Un golpe violento estremece la carlinga. De la cola sale un humo negro. El avión de Heydrich se estrella.

106

Es como si le hubieran abofeteado a Himmler en plena cara. La sangre le enciende las mejillas y siente hincharse su cerebro dentro de la caja craneal. Acaba de recibir la noticia: durante un combate aéreo sobre el Beresina, el Messerschmitt 109 de Heydrich ha sido abatido. Por supuesto, si Heydrich hubiera muerto, sería una terrible pérdida para la SS, hombre entregado, colaborador infatigable, etc. Pero el hecho de que esté vivo es una auténtica catástrofe. Porque el caza ha ido a estrellarse
detrás
de las líneas soviéticas. Si Himmler tiene que informar al Führer de que su jefe de seguridad ha caído en manos del enemigo, lo que le aguarda es una penosa escena. Repasa mentalmente el número de informaciones que Heydrich posee susceptibles de interesar a Stalin. La cantidad es vertiginosa. Y eso que el Reichsführer SS ignora exactamente todo lo que de verdad sabe su subordinado. Política y estratégicamente, si Heydrich habla, el desastre puede ser gigantesco, de consecuencias incalculables. Himmler no llega a medirlas. Detrás de sus gafitas redondas y de su bigotito, suda.

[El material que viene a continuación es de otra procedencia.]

(* ===== verification/ServiceGraph.v ===== *)
(** * The graph of service blocks

    [BasicLibs/profile/ServiceBlockProfile.h] and [.cpp], [ServiceProfile.h] and
    [ServiceProfileBuilder.cpp]: the blocks of a service, the streams between them, the
    order in which they can run, and the validation at start-up.  An [unordered_map]
    is visited in the order of [map_to_list]; the theorems hold for every graph, whatever
    its identifiers.  An in-degree is at most the number of blocks, so its [int] is a [Z].
    [ToDOTGraph], a drawing for the log, is left out. *)

From stdpp Require Import gmap list.
From S2P Require Import Prelude.
Open Scope Z_scope.
Open Scope list_scope.

Definition SERVICE_BLOCK_ID_NOT_SET : Z := -1.
Definition SERVICE_BLOCK_ID_BOOT_LOADER : Z := 0.
Definition SERVICE_BLOCK_ID_EXTERN_SERV : Z := 99.

Inductive ServiceStreamType := StreamNone | InternalQueueing | StreamSocketIO | StreamRTSP | StreamGRPC.
Inductive ServiceBlockModuleType := DETECTOR_RTSP | DETECTOR_SocketIO.
Inductive ServiceBlockBuildType := Unique | ByUnit.

#[export] Instance ServiceStreamType_eq_dec : EqDecision ServiceStreamType.
Proof. solve_decision. Defined.
#[export] Instance ServiceStreamType_countable : Countable ServiceStreamType :=
  inj_countable' (fun t => match t with StreamNone => 0 | InternalQueueing => 1 | StreamSocketIO => 2 | StreamRTSP => 3 | StreamGRPC => 4 end)%nat
    (fun n => match n with 0 => StreamNone | 1 => InternalQueueing | 2 => StreamSocketIO | 3 => StreamRTSP | _ => StreamGRPC end)%nat
    (fun t => match t with StreamNone | InternalQueueing | StreamSocketIO | StreamRTSP | StreamGRPC => eq_refl end).
#[export] Instance ServiceBlockModuleType_eq_dec : EqDecision ServiceBlockModuleType.
Proof. solve_decision. Defined.

(** ** A block *)

Record ServiceBlockProfile := mkBlock {
  service_block_id_ : Z;
  module_type_ : ServiceBlockModuleType;
  build_type_ : ServiceBlockBuildType;
  input_sources_ : gmap Z ServiceStreamType;
  output_targets_ : gmap Z ServiceStreamType
}.

Definition ServiceBlockProfile_make (block_id : Z) (module_type : ServiceBlockModuleType) (build_type : ServiceBlockBuildType) : ServiceBlockProfile :=
  mkBlock block_id module_type build_type ∅ ∅.

Definition with_inputs (b : ServiceBlockProfile) i : ServiceBlockProfile := mkBlock (service_block_id_ b) (module_type_ b) (build_type_ b) i (output_targets_ b).
Definition with_outputs (b : ServiceBlockProfile) o : ServiceBlockProfile := mkBlock (service_block_id_ b) (module_type_ b) (build_type_ b) (input_sources_ b) o.

Definition AddInput (from_id : Z) (t : ServiceStreamType) (b : ServiceBlockProfile) : ServiceBlockProfile := with_inputs b (<[from_id := t]> (input_sources_ b)).
Definition RemoveInput (from_id : Z) (b : ServiceBlockProfile) : ServiceBlockProfile := with_inputs b (delete from_id (input_sources_ b)).
Definition AddOutput (to_id : Z) (t : ServiceStreamType) (b : ServiceBlockProfile) : ServiceBlockProfile := with_outputs b (<[to_id := t]> (output_targets_ b)).
Definition RemoveOutput (to_id : Z) (b : ServiceBlockProfile) : ServiceBlockProfile := with_outputs b (delete to_id (output_targets_ b)).

Definition GetInputStreamType (from_id : Z) (b : ServiceBlockProfile) : option ServiceStreamType := input_sources_ b !! from_id.
Definition GetOutputStreamType (to_id : Z) (b : ServiceBlockProfile) : option ServiceStreamType := output_targets_ b !! to_id.
Definition HasInput (from_id : Z) (b : ServiceBlockProfile) : bool := bool_decide (is_Some (input_sources_ b !! from_id)).
Definition HasOutput (to_id : Z) (b : ServiceBlockProfile) : bool := bool_decide (is_Some (output_targets_ b !! to_id)).

(** No input but those from outside. *)
Definition IsSource (b : ServiceBlockProfile) : bool :=
  bool_decide (input_sources_ b = ∅) || forallb (fun p => fst p =? SERVICE_BLOCK_ID_EXTERN_SERV) (map_to_list (input_sources_ b)).
Definition IsSink (b : ServiceBlockProfile) : bool := bool_decide (output_targets_ b = ∅).

(** ** The graph *)

Record EntireServiceBlockProfileGraph := mkGraph {
  blocks_ : gmap Z ServiceBlockProfile;
  extern_streams_ : gmap Z ServiceStreamType;
  reverse_input_map_ : gmap Z (gset Z)
}.

Abbreviation Graph := EntireServiceBlockProfileGraph.

Definition Graph_make : Graph := mkGraph ∅ ∅ ∅.

Definition HasBlock (id : Z) (g : Graph) : bool := bool_decide (is_Some (blocks_ g !! id)).

Definition AddServiceBlock (id : Z) (module_type : ServiceBlockModuleType) (build_type : ServiceBlockBuildType) (g : Graph) : bool * Graph :=
  if HasBlock id g then (false, g)
  else (true, mkGraph (<[id := ServiceBlockProfile_make id module_type build_type]> (blocks_ g)) (extern_streams_ g) (reverse_input_map_ g)).

Definition add_reverse (to_id from_id : Z) (r : gmap Z (gset Z)) : gmap Z (gset Z) := <[to_id := {[from_id]} ∪ default ∅ (r !! to_id)]> r.

Definition AddStreamPipeline (from_id to_id : Z) (t : ServiceStreamType) (g : Graph) : bool * Graph :=
  if negb (HasBlock from_id g) || negb (HasBlock to_id g) then (false, g)
  else (true, mkGraph (alter (AddOutput to_id t) from_id (alter (AddInput from_id t) to_id (blocks_ g))) (extern_streams_ g)
                (add_reverse to_id from_id (reverse_input_map_ g))).

Definition AddInputFromExtern (to_id : Z) (t : ServiceStreamType) (g : Graph) : bool * Graph :=
  if negb (HasBlock to_id g) then (false, g)
  else (true, mkGraph (alter (AddInput SERVICE_BLOCK_ID_EXTERN_SERV t) to_id (blocks_ g)) (extern_streams_ g)
                (add_reverse to_id SERVICE_BLOCK_ID_EXTERN_SERV (reverse_input_map_ g))).

Definition AddOutputToExtern (from_id : Z) (t : ServiceStreamType) (g : Graph) : bool * Graph :=
  if negb (HasBlock from_id g) then (false, g)
  else (true, mkGraph (blocks_ g) (<[from_id := t]> (extern_streams_ g)) (reverse_input_map_ g)).

Definition GetBlockProfile (id : Z) (g : Graph) : option ServiceBlockProfile := blocks_ g !! id.
Definition GetBlockProfile_of_type (t : ServiceBlockModuleType) (g : Graph) : option ServiceBlockProfile :=
  snd <$> List.find (fun p => bool_decide (module_type_ (snd p) = t)) (map_to_list (blocks_ g)).
Definition GetAllBlockIDs (g : Graph) : list Z := (map_to_list (blocks_ g)).*1.
Definition GetExternServiceStreamList (g : Graph) : gset ServiceStreamType := list_to_set (map_to_list (extern_streams_ g)).*2.

(** ** The order of execution *)

Definition targets (b : ServiceBlockProfile) : list Z := (map_to_list (output_targets_ b)).*1.

(** [in_degree[id]++], from zero when the entry is new. *)
Definition increment (d : gmap Z Z) (id : Z) : gmap Z Z := <[id := default 0 (d !! id) + 1]> d.

Definition initial_in_degree (g : Graph) : gmap Z Z :=
  foldl (fun d p => foldl increment d (targets (snd p)))
    (foldl (fun d p => <[fst p := 0]> d) ∅ (map_to_list (blocks_ g))) (map_to_list (blocks_ g)).

(** [--in_degree[next_id] == 0]: the block can run. *)
Definition relax (dq : gmap Z Z * list Z) (next_id : Z) : gmap Z Z * list Z :=
  let '(d, q) := dq in
  let n := default 0 (d !! next_id) - 1 in
  (<[next_id := n]> d, if n =? 0 then q ++ [next_id] else q).

(** [None]: [at()] throws, or the fuel is used up. *)
Fixpoint order_loop (fuel : nat) (g : Graph) (in_degree : gmap Z Z) (q order : list Z) : option (list Z) :=
  match q with
  | [] => Some order
  | curr :: q =>
      match fuel with
      | O => None
      | S fuel =>
          b ← blocks_ g !! curr;
          let '(in_degree, q) := foldl relax (in_degree, q) (targets b) in
          order_loop fuel g in_degree q (order ++ [curr])
      end
  end.

Definition GetExecutionOrder (g : Graph) : option (list Z) :=
  let in_degree := initial_in_degree g in
  let q := (filter (fun p => snd p = 0) (map_to_list in_degree)).*1 in
  order_loop (size (blocks_ g)) g in_degree q [].

Definition DetectCycle (g : Graph) : option bool :=
  order ← GetExecutionOrder g; Some (negb (length order =? size (blocks_ g))%nat).

(** ** Validation and the graph of the program *)

Definition Validate (g : Graph) : option bool :=
  cycle ← DetectCycle g;
  exec_order ← GetExecutionOrder g;
  let all_ids := GetAllBlockIDs g in
  let has_source := existsb (fun id => match GetBlockProfile id g with Some b => IsSource b | None => false end) all_ids in
  Some (negb cycle && (length exec_order =? length all_ids)%nat && has_source).

Record ServiceProfile := mkService { service_name_ : string; service_graph_ : Graph }.

(** With the next number of a block.  The results of the additions are not looked at.
    Inner [None]: the program exits. *)
Definition Build (unique_block_id : Z) : option (option ServiceProfile * Z) :=
  let rtsp_id := unique_block_id in
  let g := snd (AddServiceBlock rtsp_id DETECTOR_RTSP ByUnit Graph_make) in
  let g := snd (AddInputFromExtern rtsp_id StreamRTSP g) in
  let g := snd (AddOutputToExtern rtsp_id StreamRTSP g) in
  let sio_id := i32 (unique_block_id + 1) in
  let g := snd (AddServiceBlock sio_id DETECTOR_SocketIO Unique g) in
  let g := snd (AddInputFromExtern sio_id StreamSocketIO g) in
  let g := snd (AddStreamPipeline rtsp_id sio_id InternalQueueing g) in
  let g := snd (AddOutputToExtern sio_id StreamSocketIO g) in
  valid ← Validate g;
  Some (if valid : bool then Some (mkService "DETECTOR" g) else None, i32 (unique_block_id + 2)).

A decir verdad, ni siquiera ése es su problema más urgente. Si Heydrich ha muerto, o está prisionero de los rusos, la prioridad absoluta es recuperar sus archivos. Sólo Dios sabe lo que pueden contener, y sobre quién. Habrá que apoderarse de sus arcas, las de su despacho y también las de su domicilio. En la Prinz-Albert-Strasse, prevenir a Müller, que se ocupará de la RSHA junto con Schellenberg. En su casa, guardar las formas con Lina, pero hojearlo todo. Mientras tanto, esperar: Heydrich ha sido dado por desaparecido, no se puede hacer otra cosa. A lo sumo, pasarse por donde Lina para preparar el terreno y mandar órdenes al frente con el fin de que se haga todo lo necesario para encontrarlo, a él o a su cadáver.

Cabe preguntarse con todo derecho qué mosca le había picado al jefe de los servicios secretos nazis para ir en un caza alemán sobrevolando una zona de combate soviética. La razón es que, paralelamente a sus responsabilidades en las SS, Heydrich era oficial de reserva de la Luftwaffe. En previsión de la guerra, había recibido un curso de pilotaje, y cuando comenzó la invasión de Polonia quiso responder de inmediato a la llamada del deber. Por muy prestigioso que fuera su puesto como jefe del SD, consideraba sin embargo que sólo se trataba de un trabajo burocrático, y ya que había guerra, tenía que comportarse como un verdadero caballero teutónico y salir a luchar. Lo primero que encontró fue un puesto de ametrallador en un bombardero. Pero, como era de esperar, ese papel demasiado secundario no fue de su agrado; prefirió tomar los mandos de un Messerschmitt 110, para efectuar vuelos de reconocimiento sobre Gran Bretaña, y luego sobre todo los de un Messerschmitt 109 (el equivalente alemán al Spitfire inglés), en el que se rompió un brazo al comunicar mal un despegue durante la campaña de Noruega. Una biografía ligeramente apologética que me he procurado cuenta con admiración cómo llegó a efectuar vuelos con el brazo escayolado. Más tarde, tomó parte, por lo visto, en algunos combates contra la RAF.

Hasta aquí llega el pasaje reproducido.